(** C7 (amended).  The route's limiter comes first: the request that finds
    ten requests of its address counted in the current minute is answered
    429, whatever its signature, and nothing else happens.  Below that
    limit: when [constructEvent] throws the answer is 400 and nothing is
    touched; when it returns an event with its data, the answer is 200 with
    [{ received: true }] for every event type and every behaviour of the
    store (for a type outside the six handled ones nothing else happens, and
    when the service fails every call the store is left as it was); when it
    returns an event whose [data.object] is missing the answer is 200 and
    nothing is touched; and when it returns [null], or an event of a handled
    type without [data], the answer is 500 and nothing is touched. *)
Theorem webhook_acknowledges_once_verified (env : environment)
    (sdk : stripe_sdk) (counted : nat) (req : webhook_request) (w : world) :
  ((10 <= counted)%nat ->
   webhook env sdk counted req w = (rate_limit_exceeded, w)
   /\ status rate_limit_exceeded = 429)
  /\ ((counted < 10)%nat ->
      (forall event,
         constructEvent sdk (raw_body req) (stripe_signature req)
         = inl (Event event) ->
         fst (webhook env sdk counted req w) = received
         /\ status received = 200
         /\ field "received" received = Some (JBool true)
         /\ (~ In (event_type event) handled_types ->
             webhook env sdk counted req w = (received, w))
         /\ ((forall o, is_Some (fault env o)) ->
             store (snd (webhook env sdk counted req w)) = store w))
      /\ (forall type,
            constructEvent sdk (raw_body req) (stripe_signature req)
            = inl (EventWithoutObject type) ->
            webhook env sdk counted req w = (received, w))
      /\ (forall type,
            constructEvent sdk (raw_body req) (stripe_signature req)
            = inl (EventWithoutData type) ->
            (In type handled_types ->
             webhook env sdk counted req w = (processing_failed, w))
            /\ (~ In type handled_types ->
                webhook env sdk counted req w = (received, w)))
      /\ (constructEvent sdk (raw_body req) (stripe_signature req)
          = inl NoEvent ->
          webhook env sdk counted req w = (processing_failed, w))
      /\ status processing_failed = 500
      /\ (forall message,
            constructEvent sdk (raw_body req) (stripe_signature req)
            = inr message ->
            webhook env sdk counted req w
            = ({| status := 400;
                  body := Text ("Webhook Error: " +:+ message) |}, w))).
Proof.
  split.
  - intros Hge. split; [|reflexivity]. unfold webhook, webhookLimiter.
    destruct (Nat.ltb_spec 10 (S counted)); [reflexivity|lia].
  - intros Hlt. rewrite (webhook_below_limit env sdk counted req Hlt).
    split; [|split; [|split; [|split; [|split]]]].
    + intros event Hev. rewrite (webhook_verified env sdk req event w Hev).
      repeat split.
      * intros Hn. rewrite (dispatch_unhandled env sdk event w Hn).
        reflexivity.
      * intros Hall. apply dispatch_faulted, Hall.
    + intros type Hev. unfold webhook_handler. rewrite Hev. reflexivity.
    + intros type Hev. unfold webhook_handler. rewrite Hev.
      destruct (existsb (String.eqb type) handled_types) eqn:Hin.
      * split; [reflexivity|]. intros Hn. exfalso. apply Hn.
        apply existsb_exists in Hin as (x & Hx & Heq).
        apply String.eqb_eq in Heq. subst x. exact Hx.
      * split; [|reflexivity]. intros Hh. exfalso.
        assert (Ht : existsb (String.eqb type) handled_types = true).
        { apply existsb_exists. exists type. split; [exact Hh|].
          apply String.eqb_refl. }
        congruence.
    + intros Hev. unfold webhook_handler. rewrite Hev. reflexivity.
    + reflexivity.
    + intros message Hev. unfold webhook_handler. rewrite Hev. reflexivity.
Qed.

(** The switch hands a [customer.subscription.deleted] event to
    [handleSubscriptionDeleted]. *)
Lemma dispatch_deleted (env : environment) (sdk : stripe_sdk)
    (event : stripe_event) :
  event_type event = "customer.subscription.deleted"%string ->
  dispatch env sdk event = handleSubscriptionDeleted env (data_object event).
Proof. intros Ht. unfold dispatch. rewrite Ht. reflexivity. Qed.
(** A value with the empty unit is a plain Python number; a quantity of
    the unit layer carries at least one unit. *)
Definition is_number (q : Quantity) : bool :=
  bool_decide (units q = dimensionless).

(** The plain numbers that the unit layer adds to a quantity without a
    look at its units. *)
Definition zero_or_nan (x : float) : bool := eqb x zero || isnan x.

(** What the unit layer owns: the division of two magnitudes (IEEE for
    numpy scalars, raising on a zero divisor for Python floats) and the
    conversion of a quantity to another unit ([Quantity.to]), which raises
    [DimensionalityError] between units of different dimensions. *)
Class UnitLayer := {
  mag_div : float → float → result float;
  to_units : Quantity → Unit → result Quantity;
}.

Section Arithmetic.
Context `{UnitLayer}.

Definition qdiv (p q : Quantity) : result Quantity :=
  m ← mag_div (magnitude p) (magnitude q);
  mret (Q_ m (unit_div (units p) (units q))).

(** A quantity [p] and a plain number [x], in either order
    ([Quantity.__radd__] is [Quantity.__add__]).  A zero or a NaN is added
    to the magnitude and the units of [p] are kept.  For any other number
    [p] has to be dimensionless, as a quantity in radian is: it is
    converted to the empty unit, and the sum carries no unit. *)
Definition add_number (p : Quantity) (x : float) : result Quantity :=
  if zero_or_nan x
  then mret (Q_ (add (magnitude p) x) (units p))
  else p' ← to_units p dimensionless;
       mret (Q_ (add (magnitude p') x) dimensionless).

Your objective: Write out all of the entries above, exactly and in full.

Response to the task:
(** C7 (amended).  The route's limiter comes first: the request that finds
    ten requests of its address counted in the current minute is answered
    429, whatever its signature, and nothing else happens.  Below that
    limit: when [constructEvent] throws the answer is 400 and nothing is
    touched; when it returns an event with its data, the answer is 200 with
    [{ received: true }] for every event type and every behaviour of the
    store (for a type outside the six handled ones nothing else happens, and
    when the service fails every call the store is left as it was); when it
    returns an event whose [data.object] is missing the answer is 200 and
    nothing is touched; and when it returns [null], or an event of a handled
    type without [data], the answer is 500 and nothing is touched. *)
Theorem webhook_acknowledges_once_verified (env : environment)
    (sdk : stripe_sdk) (counted : nat) (req : webhook_request) (w : world) :
  ((10 <= counted)%nat ->
   webhook env sdk counted req w = (rate_limit_exceeded, w)
   /\ status rate_limit_exceeded = 429)
  /\ ((counted < 10)%nat ->
      (forall event,
         constructEvent sdk (raw_body req) (stripe_signature req)
         = inl (Event event) ->
         fst (webhook env sdk counted req w) = received
         /\ status received = 200
         /\ field "received" received = Some (JBool true)
         /\ (~ In (event_type event) handled_types ->
             webhook env sdk counted req w = (received, w))
         /\ ((forall o, is_Some (fault env o)) ->
             store (snd (webhook env sdk counted req w)) = store w))
      /\ (forall type,
            constructEvent sdk (raw_body req) (stripe_signature req)
            = inl (EventWithoutObject type) ->
            webhook env sdk counted req w = (received, w))
      /\ (forall type,
            constructEvent sdk (raw_body req) (stripe_signature req)
            = inl (EventWithoutData type) ->
            (In type handled_types ->
             webhook env sdk counted req w = (processing_failed, w))
            /\ (~ In type handled_types ->
                webhook env sdk counted req w = (received, w)))
      /\ (constructEvent sdk (raw_body req) (stripe_signature req)
          = inl NoEvent ->
          webhook env sdk counted req w = (processing_failed, w))
      /\ status processing_failed = 500
      /\ (forall message,
            constructEvent sdk (raw_body req) (stripe_signature req)
            = inr message ->
            webhook env sdk counted req w
            = ({| status := 400;
                  body := Text ("Webhook Error: " +:+ message) |}, w))).
Proof.
  split.
  - intros Hge. split; [|reflexivity]. unfold webhook, webhookLimiter.
    destruct (Nat.ltb_spec 10 (S counted)); [reflexivity|lia].
  - intros Hlt. rewrite (webhook_below_limit env sdk counted req Hlt).
    split; [|split; [|split; [|split; [|split]]]].
    + intros event Hev. rewrite (webhook_verified env sdk req event w Hev).
      repeat split.
      * intros Hn. rewrite (dispatch_unhandled env sdk event w Hn).
        reflexivity.
      * intros Hall. apply dispatch_faulted, Hall.
    + intros type Hev. unfold webhook_handler. rewrite Hev. reflexivity.
    + intros type Hev. unfold webhook_handler. rewrite Hev.
      destruct (existsb (String.eqb type) handled_types) eqn:Hin.
      * split; [reflexivity|]. intros Hn. exfalso. apply Hn.
        apply existsb_exists in Hin as (x & Hx & Heq).
        apply String.eqb_eq in Heq. subst x. exact Hx.
      * split; [|reflexivity]. intros Hh. exfalso.
        assert (Ht : existsb (String.eqb type) handled_types = true).
        { apply existsb_exists. exists type. split; [exact Hh|].
          apply String.eqb_refl. }
        congruence.
    + intros Hev. unfold webhook_handler. rewrite Hev. reflexivity.
    + reflexivity.
    + intros message Hev. unfold webhook_handler. rewrite Hev. reflexivity.
Qed.

(** The switch hands a [customer.subscription.deleted] event to
    [handleSubscriptionDeleted]. *)
Lemma dispatch_deleted (env : environment) (sdk : stripe_sdk)
    (event : stripe_event) :
  event_type event = "customer.subscription.deleted"%string ->
  dispatch env sdk event = handleSubscriptionDeleted env (data_object event).
Proof. intros Ht. unfold dispatch. rewrite Ht. reflexivity. Qed.
(** A value with the empty unit is a plain Python number; a quantity of
    the unit layer carries at least one unit. *)
Definition is_number (q : Quantity) : bool :=
  bool_decide (units q = dimensionless).

(** The plain numbers that the unit layer adds to a quantity without a
    look at its units. *)
Definition zero_or_nan (x : float) : bool := eqb x zero || isnan x.

(** What the unit layer owns: the division of two magnitudes (IEEE for
    numpy scalars, raising on a zero divisor for Python floats) and the
    conversion of a quantity to another unit ([Quantity.to]), which raises
    [DimensionalityError] between units of different dimensions. *)
Class UnitLayer := {
  mag_div : float → float → result float;
  to_units : Quantity → Unit → result Quantity;
}.

Section Arithmetic.
Context `{UnitLayer}.

Definition qdiv (p q : Quantity) : result Quantity :=
  m ← mag_div (magnitude p) (magnitude q);
  mret (Q_ m (unit_div (units p) (units q))).

(** A quantity [p] and a plain number [x], in either order
    ([Quantity.__radd__] is [Quantity.__add__]).  A zero or a NaN is added
    to the magnitude and the units of [p] are kept.  For any other number
    [p] has to be dimensionless, as a quantity in radian is: it is
    converted to the empty unit, and the sum carries no unit. *)
Definition add_number (p : Quantity) (x : float) : result Quantity :=
  if zero_or_nan x
  then mret (Q_ (add (magnitude p) x) (units p))
  else p' ← to_units p dimensionless;
       mret (Q_ (add (magnitude p') x) dimensionless).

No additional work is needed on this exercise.